The Bruins played two rounds the first day of competition, finishing Monday in third place. Canales and Nobilio each posted a 4-over 148 through two rounds and held a tie for sixth, with redshirt sophomore Ty Akabane’s 8-over 152 landing her tied for 14th. Junior Yuki Yoshihara’s 12-over 156 and freshman Zoe Antoinette Campos’ 16-over 160 rounded out the team lineup for day one.
Despite their near-home-turf advantage, the course proved difficult for the Bruins to adjust to on the first day, according to Nobilio.
“It wasn’t a long course, and we had a lot of short irons to the green, Nobilio said. “But the fact that the greens were so firm, and while we’re putting, the greens were so fast and make everything very, very difficult.”

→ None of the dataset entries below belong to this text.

Definition publish_ice_servers (r : TurnRuntime) : TurnRuntime :=
  let r := match tr_client r with
    | Some client =>
        let composed := compose_servers (tr_plan r) (effective (cl_state client)) in
        upd_tr_client (fun _ => Some (upd_cl_published (fun _ => composed) client))
          (upd_tr_snapshot (fun s => upd_tn_turn_servers (fun _ => len (filter (fun x => server_is_turn x = true) composed))
            (upd_tn_ice_servers (fun _ => len composed) s)) r)
    | None => r
    end in
  refresh_snapshot r.

Definition empty_snapshot : TurnSnapshot := {|
  tn_ice_servers := 0; tn_turn_servers := 0; tn_ice_transport_policy := ""; tn_stun_enabled := false; tn_client_sources := [];
  tn_discovery := ""; tn_client_endpoints_active := 0; tn_client_endpoint_errors := 0; tn_broker_peers := 0;
  tn_credential_requests_sent := 0; tn_credential_servers_accepted := 0; tn_credential_servers_rejected := 0;
  tn_server_state := ServerDisabled; tn_server_listen := None; tn_server_urls := []; tn_server_allocations := 0;
  tn_server_allocation_capacity := 0; tn_server_error := None; tn_broker_enabled := false; tn_broker := TurnBrokerStatus_default |}.

Definition TurnRuntime_new (turn : TurnConfig) (webrtc : BrowserWebRtcConfig) (server_enabled broker_enabled network_client_enabled : bool)
    (now : Z) : TurnRuntime :=
  let client_cfg := with_legacy_turn webrtc (turn_client turn) in
  let plan := ice_plan webrtc in
  let broker := if broker_enabled then Some (TurnBrokerState_new (turn_broker turn) now) else None in
  let snapshot := {|
    tn_ice_servers := 0; tn_turn_servers := 0; tn_ice_transport_policy := policy_name (plan_policy plan);
    tn_stun_enabled := plan_stun_enabled plan && bool_decide (plan_policy plan = PolicyAll);
    tn_client_sources := source_as_str <$> sources client_cfg;
    tn_discovery := match discovery client_cfg with None => "off" | Some trust => trust_name trust end;
    tn_client_endpoints_active := 0; tn_client_endpoint_errors := 0; tn_broker_peers := 0; tn_credential_requests_sent := 0;
    tn_credential_servers_accepted := 0; tn_credential_servers_rejected := 0;
    tn_server_state := if server_enabled then WaitingForPublicIp else ServerDisabled;
    tn_server_listen := None; tn_server_urls := []; tn_server_allocations := 0;
    tn_server_allocation_capacity := allocation_capacity (turn_server turn); tn_server_error := None;
    tn_broker_enabled := broker_enabled; tn_broker := TurnBrokerStatus_default |} in
  refresh_snapshot {|
    tr_client_cfg := client_cfg; tr_plan := plan; tr_network_client_enabled := network_client_enabled; tr_client := None;
    tr_broker := broker; tr_server_cfg := if server_enabled then Some (turn_server turn) else None; tr_running := None;
    tr_snapshot := snapshot |}.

Among the individuals competing, senior Simar Singh, junior Annabel Wilson and junior Emilie Paltrinieri all scored 8-over 152s through the first two rounds to land them in a tie for 14th alongside Akabane. Senior Phoebe Yue – making her first appearance of the season – finished the day tied for 45th place with the same day-one score as Campos.
Tuesday, however, marked the Bruins’ best round of The Gold Rush, with the team making a 7-over 295. Canales and Nobilio moved up one spot each by scoring equal rounds of 1-over 73.
Canales’ previous career-best placing was a tie for 10th at The Match in the Desert in January, but the freshman said rankings don’t always reflect the whole picture.
“I felt like I played better in Arizona, where I got the tie for 10th,” Canales said. “That tournament had a stronger field, so I think that kind of evens the two results out. … This was a good grind but definitely need to make improvements going forward.”
Akabane landed a 2-over 74 on Tuesday, with her scoring trending downward over each round of the tournament. The redshirt sophomore left Seal Beach, California, with her third top-15 finish of the season after leading the team in birdies.
Yoshihara, in her second tournament appearance of the season, ended The Gold Rush in the top half of the rankings courtesy of a 17-over 233. Campos’ best round of the tournament, a 3-over 75, elevated the freshman to a tie for 38th-place.
Forsyth said that, with UCLA’s intramural fields under construction this year, access to practice facilities has been limited.
“We have to be good around the greens, and I think part of it has just been our limitations with some of our facilities lately,” Forsyth said. “We just haven’t been getting enough reps in. … We just got our facility on campus back, so that will really help.”
Paltrinieri, Singh and Wilson all fell down the leaderboard Tuesday. Yue’s 5-over 77 marked her best round of the tournament and pushed her up three places on the final day of The Gold Rush.
Although this was the Bruins’ third second-place team finish of the season, their 36-stroke margin behind the title winners was the highest of any of their runner-up claims.
Forsyth said the Old Ranch Country Club exposed weaknesses in the team, both physically and mentally.
“We need to grow, and sometimes you got to get beat up a little bit before you actually … can embrace that,” Forsyth said.